(* ===== verification/SocksUdpGw.v ===== *)
(** * The UDP relay of the Android build: tun2socks/SocksUdpGwClient.c

    Every pair of addresses has a connection with its own UDP socket; datagrams
    are sent to the SOCKS server with a SOCKS5 UDP header, or as they are to the
    DNS gateway.  The connections are in a search tree by their addresses and in
    a list with the least recently used one first.  The second part of the file
    is the code of the other builds, which keeps one udpgw connection through
    the SOCKS server. *)
From stdpp Require Import base list sets gmap numbers.
From Stdlib Require Import ZArith Lia.
From S2P Require Import Prelude ByteOrder Addr Index Avl CAvl BAvl UdpGwProto SocksClient.
#[local] Open Scope Z_scope.

Module SocksUdpGwClient.

Record conaddr := mk_conaddr { local_addr : BAddr; remote_addr : BAddr }.

(** The members of a connection that have to be released. *)
Inductive resource :=
| FirstJob | UdpDgram | SendAsync | RecvAsync | UdpSendWriter | UdpSendBuffer | UdpRecvIf | UdpRecvBuffer.
#[export] Instance resource_eq_dec : EqDecision resource.
Proof. solve_decision. Defined.

(** [first_job_set]: whether [first_job] is pending; [send_addr]: the address set
    with [BDatagram_SetSendAddrs]; [held]: the members that are initialised.
    [first_data] are the bytes the pointer of the source designates; the pending
    jobs run before the device buffer they are in is reused (Pending.v). *)
Record connection := mk_connection {
  con_addr : conaddr; first_data : bytes; first_job_set : bool; is_dns : bool;
  send_addr : BAddr; held : list resource
}.
#[global] Instance eta_connection : Eta connection := λ c,
  mk_connection (con_addr c) (first_data c) (first_job_set c) (is_dns c) (send_addr c) (held c).

Inductive act :=
| RecvDone (con : nat)                                  (** [PacketPassInterface_Done(&o->udp_recv_if)] *)
| EndPacket (con : nat) (to : BAddr) (msg : bytes)      (** [BufferWriter_EndPacket] *)
| HandlerReceived (local_addr remote_addr : BAddr) (data : bytes)
| FreeMem (con : nat) (held : list resource) (first_job_set : bool).  (** [free(o)] *)

(** What the calls of [connection_init] return. *)
Record env := mk_env {
  e_malloc : option nat; e_dgram : bool; e_reuse_addr : bool; e_send_buffer : bool; e_recv_buffer : bool
}.

Definition conaddr_comparator (v1 v2 : conaddr) : Z :=
  let r := BAddr_CompareOrder (remote_addr v1) (remote_addr v2) in
  if negb (r =? 0) then r else BAddr_CompareOrder (local_addr v1) (local_addr v2).

(** [struct SocksUdpGwClient], with the connection objects in [heap].  The
    objects are shared by the tree and the list, which hold pointers. *)
Record t {T : Type} := mk_t {
  udp_mtu : Z; socks_server_addr : BAddr; dnsgw : BAddr; udpgw_mtu : Z;
  num_connections : Z; max_connections : Z;
  connections_tree : T; connections_list : list nat; heap : gmap nat connection
}.
#[global] Arguments t : clear implicits.
#[global] Instance eta_t {T} : Eta (t T) := λ o,
  mk_t T (udp_mtu o) (socks_server_addr o) (dnsgw o) (udpgw_mtu o) (num_connections o)
    (max_connections o) (connections_tree o) (connections_list o) (heap o).

Section Model.
Context {T : Type} {ops : IndexOps conaddr T}.
Abbreviation CM := (M (t T) act).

● WORK INSTRUCTIONS: Using the records above, report each line that contains the word "objects" by copying it.

● SOLUTION TO THE PROBLEM:
(** [struct SocksUdpGwClient], with the connection objects in [heap].  The
    objects are shared by the tree and the list, which hold pointers. *)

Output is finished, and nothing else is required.